Nemanja's heritage was neither easy nor simple. Power struggles
between the two elder brothers escalated into a conflict. The
dispute smoldered until the early years of the 13th century,
sometimes breaking out into an open intolerance. First Vukan
managed to maintain rule in Serbia for a while, governing from
his safe refuge in Zeta, which he had inherited from his father.
The youngest son, Rastko, better known by his monastic name Sava,
arbitrated from the very beginning who between the elder
brothers should rule Serbia.
Even though Nemanja had chosen Stevan as his successor, Vukan
grew predominant in Serbia and banished Stevan in 1202. Thus he
became the grand zupan. A few years later, in 1204 or 1205,
Stevan succeeded, by gradually conquering Serbian lands, to take
over rule in Serbia. Nemanja had fulfilled his wish at last:
that Stevan rule the lands and Vukan be the "grand prince" of
one region. The transfer of Stefan Nemanja's relics from
Chilandar to the Studenica monastery brought reconciliation
between the two brothers. Sava played the key role in their
reconciliation.
Stevan's final inauguration as head of the Serbian state marked
the beginning of a new era not only in the Serbian history, but
in the history of the entire Balkan peninsula. The destruction
of the Byzantium by the Crusades (the Fourth Crusade) and the
creation of several new states on the soil of the old empire
changed the balance of power in southeastern Europe. The Balkans
divided into two worlds with states that belonged to the
Byzantine spirit (Serbia, Bulgaria, and others) standing on the
one side of the divide and new states of the Latin crusades or
small Greek states, on the other.
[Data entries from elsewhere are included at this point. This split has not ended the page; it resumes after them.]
(** the release of the first pod that is left *)
Lemma release_step now k n (d : daemon W) :
  0 ≤ k < total → 0 < n → holds k n (d_world d) → d_locked d = false →
  ∃ d' rs, DeallocateIP now (mkIPRequest (name k) ns host def []) d = Done d' rs ∧
    holds (k + 1) (n - 1) (d_world d') ∧ d_locked d' = false.
Proof.
  intros Hk Hn Hd Hl. destruct (holds_list _ _ _ Hd) as (m & Hm & Hiff).
  destruct (range_pools _ _ _ Hiff) as (_ & Hall & Hkeys). unfold DeallocateIP.
  rewrite Hl. cbn [rq_HostName rq_NetAttachDefName]. rewrite Hm.
  assert (Forall (λ kv, ∃ s, pool_at w0 kv.1 = Some s ∧ kv.2 = with_pods name ns s k n ∧
    p_NetAttachDefName s = def ∧ p_HostName s = host ∧
    find_allocation (name k) ns (p_Allocations kv.2) 0
      = Some (length (p_Allocations s), pod_alloc name ns s k)) (range_map m)) as Hfound.
  { eapply Forall_impl; [exact Hall|]. intros [n' s'] (s & Hs & Hli & E). cbn in *. subst s'.
    pose proof (pools_usable n' s Hs Hli) as Hu. exists s. split_and!; [done..|by apply Hu|by apply Hu|].
    apply with_pods_found; [done|]. by apply Hu. }
  rewrite release_loop.
  2: { eapply Forall_impl; [exact Hfound|]. intros [n' s'] (s & _ & E & ? & ? & Hf). cbn in *. subst s'.
    rewrite Hf. eauto. }
  eexists _, _. split; [reflexivity|]. cbn [d_world d_locked]. split; [|done].
  assert ((release_of (name k) <$> range_map m).*1 = (range_map m).*1) as Hfst
    by (by rewrite <- list_fmap_compose).
  apply (holds_patches k n); [done|rewrite Hfst; apply range_map_keys_nodup|by rewrite Hfst|].
  intros n' a s ([n0 s'] & [= -> ->] & Hin)%list_elem_of_fmap Hs. rewrite Forall_forall in Hfound.
  destruct (Hfound _ Hin) as (t & Ht & E & _ & _ & Hf). cbn in *. rewrite Hf, E.
  assert (t = s) as -> by congruence. by apply with_pods_remove.
Qed.
End run.

(** ** The configuration *)

Definition network_name : string := "multi-nic-sample".

Definition plugin_laid : list laid := [
  mkLaid nl3 "cniVersion" (JStr "0.3.0") (" " +:+ quoted "0.3.0") "";
  mkLaid nl3 "type" (JStr "ipvlan") (" " +:+ quoted "ipvlan") "";
  mkLaid nl3 "mode" (JStr "l3") (" " +:+ quoted "l3") nl2].

Definition ipam_laid (ip : string) (port : Z) : list laid := [
  mkLaid nl2 "type" (JStr "multi-nic-ipam") (" " +:+ quoted "multi-nic-ipam") "";
  mkLaid nl2 "hostBlock" (JInt 8) " 8" "";
  mkLaid nl2 "interfaceBlock" (JInt 2) " 2" "";
  mkLaid nl2 "daemonIP" (JStr ip) (" " +:+ quoted ip) "";
  mkLaid nl2 "daemonPort" (JInt port) (" " +:+ Strconv.Itoa port) nl2].

Definition object_of (l : list laid) : json := JObj ((λ m, (ld_key m, ld_value m)) <$> l).
(** * Failure classification, unhandled-rejection policy and model fallback

    A shallow embedding of [src/infra/unhandled-rejections.ts]: the error
    predicates [isAbortError], [isFatalError], [isConfigError],
    [isRateLimitError], [isTransientNetworkError], the handler registry with
    [isUnhandledRejectionHandled], and the listener installed by
    [installUnhandledRejectionHandler]; and of the fallback orchestrator
    that [src/agents/model-fallback.ratelimit.test.ts] exercises.

    Error values are JavaScript values over a heap of objects, so that a
    [cause] can lead back to the error it belongs to.  A call that recurses
    takes the depth of stack it may use. *)

From stdpp Require Import base gmap strings list.
From Stdlib Require Import ZArith Ascii String DecimalString Lia.

Local Open Scope string_scope.

(** ** JavaScript values *)

Module JS.

(** A number is carried by its canonical decimal rendering, the text that
    [Number::toString] produces ("429", "0.5", "NaN", "-Infinity",
    "1e+21").  The rendering determines the number up to the sign of zero,
    and the code under study only compares a number with [429], tests its
    truthiness or converts it with [String()]; the two zeros agree on all
    three. *)
Record number := Num { num_text : string }.

Definition addr := nat.

(** Primitive values and references into the heap.  A symbol has an
    identity besides its description. *)
Inductive value :=
  | VUndefined
  | VNull
  | VBool (b : bool)
  | VNum (n : number)
  | VBigInt (z : Z)
  | VStr (s : string)
  | VSymbol (id : nat) (description : string)
  | VRef (a : addr).

(** What [instanceof] can tell about an object: the constructor family of
    its prototype chain. *)
Inductive class_ :=
  | PlainObject
  | ErrorClass
  | TypeErrorClass
  | AggregateErrorClass
  | OtherErrorClass.

(** An object holds data properties: [props] maps every name that a
    property read reaches (own or inherited) to its value, so a key bound
    to [VUndefined] is a property that is present and undefined.  [elems]
    is [Some] for arrays.  [text] is what [String(o)] yields.  Accessor
    properties, proxies, callable objects and objects whose conversion to
    a string fails are not represented. *)
Record object := Obj {
  cls : class_;
  props : gmap string value;
  elems : option (list value);
  text : string
}.
Lemma same_view_dispatch l σ τ ev :
  same_view l σ τ → same_view l (dispatch σ ev) (dispatch τ ev).
Proof.
  intros (Hh & Hc & Hd). destruct ev as [p|bw|bw].
  - rewrite !dispatch_FsChange. done.
  - simpl. split_and!.
    + rewrite !foldl_on_created_heap. by rewrite Hh, Hc.
    + destruct (foldl_on_created_frame bw (created_listeners σ) σ) as (_ & _ & ->).
      destruct (foldl_on_created_frame bw (created_listeners τ) τ) as (_ & _ & ->).
      done.
    + intros bw'. rewrite !foldl_on_created_closed_listeners, !filter_app.
      rewrite Hd. destruct (decide (bw' = bw)); by rewrite ?Hc.
  - simpl. split_and!.
    + rewrite !foldl_on_closed_heap. by rewrite Hh, Hd.
    + destruct (foldl_on_closed_frame bw (closed_listeners_of σ bw) σ)
        as (_ & _ & -> & _).
      destruct (foldl_on_closed_frame bw (closed_listeners_of τ bw) τ)
        as (_ & _ & -> & _).
      done.
    + intros bw'. unfold closed_listeners_of at 1 3.
      destruct (foldl_on_closed_frame bw (closed_listeners_of σ bw) σ)
        as (_ & _ & _ & ->).
      destruct (foldl_on_closed_frame bw (closed_listeners_of τ bw) τ)
        as (_ & _ & _ & ->).
      apply Hd.
Qed.

(** Worlds with the same view of [l] keep the same array at [l], whatever
    else they contain and whatever happens. *)
Lemma same_view_run l evs : ∀ σ τ,
  same_view l σ τ → heap (run evs σ) !! l = heap (run evs τ) !! l.
Proof.
  induction evs as [|ev evs IH]; intros σ τ Hv; [by destruct Hv|].
  simpl. by apply IH, same_view_dispatch.
Qed.

(** A call allocates its array at the first free address and leaves the
    arrays that exist alone. *)
Lemma electronReload_heap glob mainFile options σ :
  heap (electronReload glob mainFile options σ).1 = heap σ ++ [[]] ∧
  created_listeners (electronReload glob mainFile options σ).1
  = created_listeners σ ++ [length (heap σ)] ∧
  closed_listeners (electronReload glob mainFile options σ).1
  = closed_listeners σ.
Proof.
  pose proof (electronReload_cases glob mainFile options σ) as Hc.
  repeat (apply elem_of_cons in Hc as [->|Hc]); [..|by apply elem_of_nil in Hc];
    done.
Qed.

(** A call changes nothing in the view of an array that exists already. *)
Lemma electronReload_same_view glob mainFile options σ l :
  l < length (heap σ) →
  same_view l (electronReload glob mainFile options σ).1 σ.
Proof.
  intros Hl.
  destruct (electronReload_heap glob mainFile options σ) as (Hh & Hc & Hd).
  split_and!.
  - rewrite Hh. by apply lookup_app_l.
  - rewrite Hc, filter_app, filter_cons_False by lia. by rewrite app_nil_r.
  - intros bw. unfold closed_listeners_of. by rewrite Hd.
Qed.

(** ** The regular expression [ignoredPaths] *)

Lemma prefix_occurs (a b : string) :
  String.prefix a b = true ↔ ∃ after, b = a +:+ after.
Proof.
  clear appPath existsSync glob_match.
  revert b. induction a as [|c a IH]; intros b.
  - destruct b; simpl; (split; [intros _; by eexists|done]).
  - destruct b as [|d b]; simpl.
    + split; [done|]. by intros [? ?].
    + destruct (Ascii.ascii_dec c d) as [->|Hne].
      * rewrite IH. split; intros [after Ha]; exists after.
        -- by rewrite Ha.
        -- by injection Ha.
      * split; [done|]. intros [after Ha]. injection Ha as Hcd _. congruence.
Qed.

Lemma contains_occurs (needle hay : string) :
  contains needle hay = true ↔ occurs needle hay.
Proof.
  clear appPath existsSync glob_match.
  unfold occurs. induction hay as [|c hay IH].
  - simpl. destruct (String.eqb_spec needle "") as [->|Hne].
    + split; [intros _; by exists "", ""|done].
    + split; [done|]. intros (b & a & Heq).
      destruct b; [|done]. by destruct needle.
  - change (contains needle (String c hay))
      with (String.prefix needle (String c hay) || contains needle hay).
    rewrite orb_true_iff, IH, prefix_occurs. split.
    + intros [[a Ha]|(b & a & ->)].
      * by exists "", a.
      * by exists (String c b), a.
    + intros (b & a & Heq). destruct b as [|d b].
      * left. by exists a.
      * right. injection Heq as -> ->. by exists b, a.
Qed.

(** ** A fresh process with two watchers *)

Lemma dispatch_FsChange_two sw hw σ p :
  watchers σ = [sw; hw] →
  dispatch σ (FsChange p)
  = {| heap := heap σ;
       watchers := [after_change p sw; after_change p hw];
       created_listeners := created_listeners σ;
       closed_listeners := closed_listeners σ;
       log := log σ ++ watcher_effects (heap σ) p sw
                    ++ watcher_effects (heap σ) p hw |}.
Proof.
  intros Hws. rewrite dispatch_FsChange, Hws. simpl. by rewrite app_nil_r.
Qed.



Lemma after_change_closed_watcher0 glob mainFile options p :
  after_change p (closed_watcher0 glob mainFile options)
  = closed_watcher0 glob mainFile options.
Proof. done. Qed.

Lemma watcher_effects_closed_watcher0 glob mainFile options h p :
  watcher_effects h p (closed_watcher0 glob mainFile options) = [].
Proof. done. Qed.

Lemma reports_hard_watcher0 paths options fired p :
  reports (hard_watcher0 paths options fired) p
  = reports (hard_watcher0 paths options false) p.
Proof. done. Qed.

Lemma after_change_hard_watcher0 paths options fired p :
  after_change p (hard_watcher0 paths options fired)
  = hard_watcher0 paths options
      (fired || reports (hard_watcher0 paths options false) p).
Proof.
  unfold after_change. rewrite reports_hard_watcher0.
  destruct (reports _ p), fired; done.
Qed.

Lemma watcher_effects_hard_watcher0 paths options fired h p :
  watcher_effects h p (hard_watcher0 paths options fired)
  = if reports (hard_watcher0 paths options false) p && negb fired
    then createHardResetHandler (electron options) (hardResetMethod options)
           (electronArgv options) (appArgv options)
    else [].
Proof.
  unfold watcher_effects. rewrite reports_hard_watcher0.
  destruct (reports _ p), fired; try done.
  simpl. by rewrite app_nil_r.
Qed.

Lemma createHardResetHandler_calls options exe :
  electron options = Some exe → exe ≠ "" →
  createHardResetHandler (electron options) (hardResetMethod options)
    (electronArgv options) (appArgv options)
  = hard_reset_calls options exe.
Proof.
  intros -> Hne. rewrite createHardResetHandler_truthy by done.
  unfold hard_reset_calls.
  by destruct (electronArgv options), (appArgv options).
Qed.


Lemma ignored_of_hard_options_default options :
  watchOptions options !! "ignored" = None →
  ignored_of (hard_options options) = [MIgnoredPaths].
Proof.
  intros Hn. unfold ignored_of, hard_options, Object_assign.
  rewrite lookup_union, Hn, lookup_singleton_eq. done.
Qed.

(** A path matched by the regular expression of [ignored] is not reported. *)
Lemma reports_ignoredPaths w p :
  MIgnoredPaths ∈ ignored_of (w_options w) → ignoredPaths p = true →
  reports w p = false.
Proof.
  intros Hin Hm. unfold reports.
  assert (Hex : existsb (λ x, matcher_test x p) (ignored_of (w_options w)) = true).
  { apply existsb_exists. exists MIgnoredPaths. split; [|done].
    by apply list_elem_of_In. }
  rewrite Hex. by rewrite andb_false_r.
Qed.

(** By default the hard watcher reports exactly the changes matched by one
    of its paths and not by [ignoredPaths]. *)
Lemma reports_hard_watcher0_default paths options p :
  watchOptions options !! "ignored" = None →
  reports (hard_watcher0 paths options false) p
  = existsb (λ t, glob_match t p) paths && negb (ignoredPaths p).
Proof.
  intros Hn. unfold reports. simpl.
  rewrite ignored_of_hard_options_default by done. simpl.
  by rewrite orb_false_r.
Qed.




Lemma forced_inv_init glob mainFile options exe :
  forced_inv glob mainFile options exe (forced_stage glob mainFile options init).
Proof. by exists false. Qed.

Lemma forced_inv_dispatch glob mainFile options exe σ ev :
  electron options = Some exe → exe ≠ "" →
  forced_inv glob mainFile options exe σ →
  ∃ fired : bool,
    watchers (dispatch σ ev)
    = [closed_watcher0 glob mainFile options;
       hard_watcher0 [mainFile; glob] options fired] ∧
    log (dispatch σ ev) = (if fired then hard_reset_calls options exe else []) ∧
    (log σ ≠ [] → fired = true) ∧
    (∀ p, ev = FsChange p →
          reports (hard_watcher0 [mainFile; glob] options false) p = true →
          fired = true).
Proof.
  intros He Hne (fired & Hws & Hlog).
  assert (Hframe : (∀ p, ev ≠ FsChange p) →
    ∃ fired : bool,
      watchers (dispatch σ ev)
      = [closed_watcher0 glob mainFile options;
         hard_watcher0 [mainFile; glob] options fired] ∧
      log (dispatch σ ev) = (if fired then hard_reset_calls options exe else []) ∧
      (log σ ≠ [] → fired = true) ∧
      (∀ p, ev = FsChange p →
            reports (hard_watcher0 [mainFile; glob] options false) p = true →
            fired = true)).
  { intros Hev. destruct (dispatch_window_frame σ ev Hev) as [Hws' Hlg].
    exists fired. rewrite Hws', Hlg. split_and!; [done..| |].
    - rewrite Hlog. by destruct fired.
    - intros p ->. by destruct (Hev p). }
  destruct ev as [p|bw|bw]; [|by apply Hframe..].
  clear Hframe.
  rewrite (dispatch_FsChange_two _ _ σ p Hws). simpl.
  rewrite after_change_hard_watcher0, watcher_effects_hard_watcher0.
  rewrite (createHardResetHandler_calls options exe) by done.
  eexists. split_and!; [reflexivity| | |].
  - rewrite Hlog.
    destruct (reports (hard_watcher0 [mainFile; glob] options false) p), fired;
      simpl; by rewrite ?app_nil_r.
  - rewrite Hlog. by destruct fired.
  - intros p' [= <-] ->. by destruct fired.
Qed.

Lemma forced_inv_step glob mainFile options exe σ ev :
  electron options = Some exe → exe ≠ "" →
  forced_inv glob mainFile options exe σ →
  forced_inv glob mainFile options exe (dispatch σ ev).
Proof.
  intros He Hne Hinv.
  destruct (forced_inv_dispatch glob mainFile options exe σ ev He Hne Hinv)
    as (fired & Hws & Hlog & _).
  by exists fired.
Qed.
There from Stevan's
pro-western policy developed. The most important step Stevan
took as part of this commitment was marrying, for the second
time, the Venetian princess Ana Dandolo in 1207 or 1208. His
first wife was the Byzantine princess Evdokia. Both his
marriages were of political convenience. The second one
indicated clearly which path Stevan intended to take.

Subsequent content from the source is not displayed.